---------- DATA TO PROCESS

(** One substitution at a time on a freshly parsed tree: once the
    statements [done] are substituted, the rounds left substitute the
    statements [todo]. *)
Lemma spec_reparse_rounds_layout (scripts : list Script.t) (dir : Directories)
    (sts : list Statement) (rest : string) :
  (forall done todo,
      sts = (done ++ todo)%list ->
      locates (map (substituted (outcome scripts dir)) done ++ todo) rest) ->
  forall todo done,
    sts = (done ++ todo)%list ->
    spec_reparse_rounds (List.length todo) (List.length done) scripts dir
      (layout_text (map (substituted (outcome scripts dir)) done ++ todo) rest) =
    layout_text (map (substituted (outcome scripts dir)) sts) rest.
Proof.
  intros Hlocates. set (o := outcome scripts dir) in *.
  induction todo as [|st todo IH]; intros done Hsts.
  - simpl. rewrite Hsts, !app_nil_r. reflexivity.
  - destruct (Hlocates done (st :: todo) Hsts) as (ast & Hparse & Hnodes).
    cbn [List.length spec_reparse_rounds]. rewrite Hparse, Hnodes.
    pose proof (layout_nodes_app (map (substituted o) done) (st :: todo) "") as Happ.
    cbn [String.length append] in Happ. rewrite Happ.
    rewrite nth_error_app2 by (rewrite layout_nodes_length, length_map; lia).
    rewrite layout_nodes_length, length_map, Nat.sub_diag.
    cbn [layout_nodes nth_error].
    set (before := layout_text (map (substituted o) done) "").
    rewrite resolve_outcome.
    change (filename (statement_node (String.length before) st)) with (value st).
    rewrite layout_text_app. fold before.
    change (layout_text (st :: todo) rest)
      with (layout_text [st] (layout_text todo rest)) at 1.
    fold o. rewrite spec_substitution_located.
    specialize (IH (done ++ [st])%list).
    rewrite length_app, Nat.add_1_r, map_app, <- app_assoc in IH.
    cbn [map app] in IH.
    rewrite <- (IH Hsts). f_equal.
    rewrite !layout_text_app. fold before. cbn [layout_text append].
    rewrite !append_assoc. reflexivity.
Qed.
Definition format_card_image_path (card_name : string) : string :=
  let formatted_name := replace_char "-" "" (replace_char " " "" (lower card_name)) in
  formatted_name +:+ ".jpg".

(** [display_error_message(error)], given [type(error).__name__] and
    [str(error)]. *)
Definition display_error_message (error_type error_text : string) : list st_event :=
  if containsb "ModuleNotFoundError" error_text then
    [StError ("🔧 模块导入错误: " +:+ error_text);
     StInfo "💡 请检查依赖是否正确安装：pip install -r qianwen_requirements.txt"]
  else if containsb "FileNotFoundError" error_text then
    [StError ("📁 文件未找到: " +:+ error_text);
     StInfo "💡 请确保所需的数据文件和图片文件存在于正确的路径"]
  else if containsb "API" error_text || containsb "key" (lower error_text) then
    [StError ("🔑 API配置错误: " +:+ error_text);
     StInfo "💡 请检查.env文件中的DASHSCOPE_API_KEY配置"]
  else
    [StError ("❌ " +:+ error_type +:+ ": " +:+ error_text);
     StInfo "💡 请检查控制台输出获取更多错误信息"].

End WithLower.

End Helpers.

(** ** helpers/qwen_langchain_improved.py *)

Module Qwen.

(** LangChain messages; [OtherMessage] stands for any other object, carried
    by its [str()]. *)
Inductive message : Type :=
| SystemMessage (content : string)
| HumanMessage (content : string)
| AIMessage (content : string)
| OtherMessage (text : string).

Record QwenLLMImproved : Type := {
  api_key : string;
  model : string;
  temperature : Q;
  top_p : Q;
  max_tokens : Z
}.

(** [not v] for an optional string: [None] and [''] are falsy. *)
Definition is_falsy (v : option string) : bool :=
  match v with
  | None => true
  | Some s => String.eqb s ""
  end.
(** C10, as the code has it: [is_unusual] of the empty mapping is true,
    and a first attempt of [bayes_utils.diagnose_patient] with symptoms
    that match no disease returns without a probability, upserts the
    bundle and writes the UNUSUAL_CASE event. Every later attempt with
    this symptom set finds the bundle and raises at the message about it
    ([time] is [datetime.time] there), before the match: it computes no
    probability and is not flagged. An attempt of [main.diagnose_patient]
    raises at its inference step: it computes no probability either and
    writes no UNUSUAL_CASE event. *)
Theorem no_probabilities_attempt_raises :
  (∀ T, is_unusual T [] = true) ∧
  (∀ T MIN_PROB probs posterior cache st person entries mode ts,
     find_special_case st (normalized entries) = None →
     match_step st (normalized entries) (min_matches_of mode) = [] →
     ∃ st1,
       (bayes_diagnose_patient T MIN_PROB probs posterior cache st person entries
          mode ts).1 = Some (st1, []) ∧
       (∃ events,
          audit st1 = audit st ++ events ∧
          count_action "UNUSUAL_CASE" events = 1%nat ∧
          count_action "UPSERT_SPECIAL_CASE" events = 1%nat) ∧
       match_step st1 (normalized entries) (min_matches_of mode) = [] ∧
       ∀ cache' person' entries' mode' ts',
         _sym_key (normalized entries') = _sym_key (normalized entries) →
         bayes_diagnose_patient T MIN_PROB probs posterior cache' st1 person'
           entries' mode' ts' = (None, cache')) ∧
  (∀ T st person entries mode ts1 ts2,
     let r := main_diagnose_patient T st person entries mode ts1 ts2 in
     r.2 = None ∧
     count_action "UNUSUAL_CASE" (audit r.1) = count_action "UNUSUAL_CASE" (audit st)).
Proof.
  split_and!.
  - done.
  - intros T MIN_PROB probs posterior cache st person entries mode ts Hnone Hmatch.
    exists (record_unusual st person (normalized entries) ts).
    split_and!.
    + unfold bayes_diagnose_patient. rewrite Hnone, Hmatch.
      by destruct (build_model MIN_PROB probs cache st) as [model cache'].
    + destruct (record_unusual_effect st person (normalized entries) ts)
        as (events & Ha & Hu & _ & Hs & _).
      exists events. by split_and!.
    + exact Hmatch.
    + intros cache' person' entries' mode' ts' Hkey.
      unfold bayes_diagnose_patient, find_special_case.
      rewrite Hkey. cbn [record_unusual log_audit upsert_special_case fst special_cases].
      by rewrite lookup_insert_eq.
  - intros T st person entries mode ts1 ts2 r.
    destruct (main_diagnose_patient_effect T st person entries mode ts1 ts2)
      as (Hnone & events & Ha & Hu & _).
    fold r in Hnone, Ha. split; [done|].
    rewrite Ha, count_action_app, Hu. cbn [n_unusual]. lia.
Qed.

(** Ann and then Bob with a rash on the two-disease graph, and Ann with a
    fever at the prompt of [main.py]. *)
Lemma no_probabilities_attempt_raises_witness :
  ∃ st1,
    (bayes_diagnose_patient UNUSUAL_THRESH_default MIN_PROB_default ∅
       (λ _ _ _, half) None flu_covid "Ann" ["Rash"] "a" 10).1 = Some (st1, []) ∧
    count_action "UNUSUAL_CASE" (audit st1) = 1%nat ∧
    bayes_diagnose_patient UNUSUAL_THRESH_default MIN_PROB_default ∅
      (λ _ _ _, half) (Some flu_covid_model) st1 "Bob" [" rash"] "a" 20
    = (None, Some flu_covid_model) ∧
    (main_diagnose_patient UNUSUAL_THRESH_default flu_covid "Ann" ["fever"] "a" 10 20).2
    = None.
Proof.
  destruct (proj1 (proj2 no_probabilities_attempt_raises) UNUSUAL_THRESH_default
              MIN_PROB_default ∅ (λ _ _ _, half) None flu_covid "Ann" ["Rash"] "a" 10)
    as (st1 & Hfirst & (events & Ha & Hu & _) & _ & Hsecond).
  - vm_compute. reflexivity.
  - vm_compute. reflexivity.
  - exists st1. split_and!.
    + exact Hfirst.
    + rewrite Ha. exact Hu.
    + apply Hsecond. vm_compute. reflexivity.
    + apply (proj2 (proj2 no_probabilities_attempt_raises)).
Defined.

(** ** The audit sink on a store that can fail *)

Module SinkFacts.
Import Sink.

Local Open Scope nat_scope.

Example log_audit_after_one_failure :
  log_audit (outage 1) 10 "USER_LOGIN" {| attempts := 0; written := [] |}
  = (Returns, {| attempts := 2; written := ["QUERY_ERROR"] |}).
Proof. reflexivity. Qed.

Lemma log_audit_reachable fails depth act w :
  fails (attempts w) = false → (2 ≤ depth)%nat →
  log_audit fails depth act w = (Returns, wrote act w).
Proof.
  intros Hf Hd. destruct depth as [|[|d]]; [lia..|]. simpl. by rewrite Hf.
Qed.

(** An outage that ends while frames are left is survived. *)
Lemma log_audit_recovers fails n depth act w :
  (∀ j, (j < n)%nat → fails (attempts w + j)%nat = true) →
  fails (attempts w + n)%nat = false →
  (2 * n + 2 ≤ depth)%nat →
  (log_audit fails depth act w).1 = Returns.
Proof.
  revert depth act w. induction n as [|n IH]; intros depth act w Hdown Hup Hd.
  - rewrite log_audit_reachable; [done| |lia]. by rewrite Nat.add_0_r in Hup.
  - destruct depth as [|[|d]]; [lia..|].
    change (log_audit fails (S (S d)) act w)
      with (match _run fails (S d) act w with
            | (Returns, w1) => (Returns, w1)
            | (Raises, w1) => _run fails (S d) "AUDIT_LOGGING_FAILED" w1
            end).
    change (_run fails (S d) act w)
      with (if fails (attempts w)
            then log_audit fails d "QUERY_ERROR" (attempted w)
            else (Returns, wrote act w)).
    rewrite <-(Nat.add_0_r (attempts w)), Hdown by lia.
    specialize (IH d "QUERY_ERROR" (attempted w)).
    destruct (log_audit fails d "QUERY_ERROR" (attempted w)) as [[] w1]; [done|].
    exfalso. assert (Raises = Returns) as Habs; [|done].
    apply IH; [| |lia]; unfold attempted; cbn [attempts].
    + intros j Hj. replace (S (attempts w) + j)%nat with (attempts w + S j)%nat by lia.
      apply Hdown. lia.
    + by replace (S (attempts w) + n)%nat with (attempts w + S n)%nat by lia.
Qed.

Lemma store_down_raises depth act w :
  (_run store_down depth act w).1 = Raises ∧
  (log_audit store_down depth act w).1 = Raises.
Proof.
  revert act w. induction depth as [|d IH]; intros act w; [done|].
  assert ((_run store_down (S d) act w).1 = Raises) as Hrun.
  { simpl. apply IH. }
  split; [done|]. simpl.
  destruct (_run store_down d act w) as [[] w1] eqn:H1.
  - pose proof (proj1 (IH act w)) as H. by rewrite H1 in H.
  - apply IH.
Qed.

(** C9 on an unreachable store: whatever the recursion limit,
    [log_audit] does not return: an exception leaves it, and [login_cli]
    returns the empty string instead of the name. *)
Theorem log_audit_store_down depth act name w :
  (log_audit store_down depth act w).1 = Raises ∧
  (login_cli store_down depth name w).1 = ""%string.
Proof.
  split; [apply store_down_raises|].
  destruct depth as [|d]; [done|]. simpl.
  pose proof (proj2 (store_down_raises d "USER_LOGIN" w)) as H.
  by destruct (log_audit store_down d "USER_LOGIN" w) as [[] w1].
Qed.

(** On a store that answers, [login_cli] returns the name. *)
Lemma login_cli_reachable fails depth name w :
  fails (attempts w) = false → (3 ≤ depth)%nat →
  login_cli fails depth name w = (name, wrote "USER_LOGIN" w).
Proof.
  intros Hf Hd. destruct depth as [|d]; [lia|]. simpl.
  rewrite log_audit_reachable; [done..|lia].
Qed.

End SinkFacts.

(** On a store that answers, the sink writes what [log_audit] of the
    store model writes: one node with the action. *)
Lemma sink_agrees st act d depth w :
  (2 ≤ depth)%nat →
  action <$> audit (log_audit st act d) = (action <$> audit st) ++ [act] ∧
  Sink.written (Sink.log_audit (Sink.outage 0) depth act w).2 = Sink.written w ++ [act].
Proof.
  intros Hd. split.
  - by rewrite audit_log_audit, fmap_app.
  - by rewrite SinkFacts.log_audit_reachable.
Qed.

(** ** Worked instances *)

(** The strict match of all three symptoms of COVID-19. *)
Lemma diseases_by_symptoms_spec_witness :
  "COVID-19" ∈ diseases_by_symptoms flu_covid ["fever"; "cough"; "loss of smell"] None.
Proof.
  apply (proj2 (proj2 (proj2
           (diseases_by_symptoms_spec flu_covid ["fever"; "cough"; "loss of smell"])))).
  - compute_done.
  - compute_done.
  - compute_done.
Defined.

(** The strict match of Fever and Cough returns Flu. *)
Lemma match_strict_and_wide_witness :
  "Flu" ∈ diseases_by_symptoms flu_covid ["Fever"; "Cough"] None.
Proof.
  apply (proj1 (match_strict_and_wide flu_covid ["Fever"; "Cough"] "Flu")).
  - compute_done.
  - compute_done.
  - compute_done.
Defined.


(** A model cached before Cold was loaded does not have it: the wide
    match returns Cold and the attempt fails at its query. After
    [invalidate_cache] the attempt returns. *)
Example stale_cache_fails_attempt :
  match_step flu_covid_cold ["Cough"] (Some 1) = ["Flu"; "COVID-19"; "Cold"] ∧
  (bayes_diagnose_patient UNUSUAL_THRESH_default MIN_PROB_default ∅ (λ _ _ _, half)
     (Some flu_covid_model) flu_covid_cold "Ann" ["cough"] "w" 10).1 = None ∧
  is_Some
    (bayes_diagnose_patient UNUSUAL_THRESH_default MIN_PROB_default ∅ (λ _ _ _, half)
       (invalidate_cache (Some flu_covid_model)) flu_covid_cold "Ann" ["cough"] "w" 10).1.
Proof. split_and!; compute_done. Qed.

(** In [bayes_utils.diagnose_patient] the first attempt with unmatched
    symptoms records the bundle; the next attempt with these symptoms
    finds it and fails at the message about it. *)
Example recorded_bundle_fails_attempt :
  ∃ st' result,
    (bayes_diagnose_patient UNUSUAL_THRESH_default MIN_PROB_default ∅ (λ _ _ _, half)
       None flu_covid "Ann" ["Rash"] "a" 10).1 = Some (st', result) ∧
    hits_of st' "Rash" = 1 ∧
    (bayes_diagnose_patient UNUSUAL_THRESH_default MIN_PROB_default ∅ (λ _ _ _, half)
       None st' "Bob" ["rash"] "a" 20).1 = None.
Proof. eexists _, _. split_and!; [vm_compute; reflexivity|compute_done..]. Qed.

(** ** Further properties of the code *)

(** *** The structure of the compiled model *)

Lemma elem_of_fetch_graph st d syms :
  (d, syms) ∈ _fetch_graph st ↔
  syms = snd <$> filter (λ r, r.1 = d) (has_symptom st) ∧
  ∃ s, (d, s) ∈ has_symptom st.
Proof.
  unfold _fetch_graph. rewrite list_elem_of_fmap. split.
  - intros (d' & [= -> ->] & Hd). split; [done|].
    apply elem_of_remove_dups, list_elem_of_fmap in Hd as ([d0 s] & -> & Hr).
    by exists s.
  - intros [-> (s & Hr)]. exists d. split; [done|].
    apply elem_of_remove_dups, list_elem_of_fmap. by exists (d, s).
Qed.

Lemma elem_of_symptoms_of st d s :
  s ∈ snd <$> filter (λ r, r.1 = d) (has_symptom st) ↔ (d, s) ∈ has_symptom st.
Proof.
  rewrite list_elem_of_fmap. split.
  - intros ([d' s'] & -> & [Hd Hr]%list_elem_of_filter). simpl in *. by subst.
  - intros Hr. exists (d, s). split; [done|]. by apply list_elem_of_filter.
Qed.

--------------------

*TASK REQUIREMENTS*:
The line containing "- intros Hr." marks the start. Repeat it and every line after it to the end of the listing above, exactly.

*RESULT*:
  - intros Hr. exists (d, s). split; [done|]. by apply list_elem_of_filter.
Qed.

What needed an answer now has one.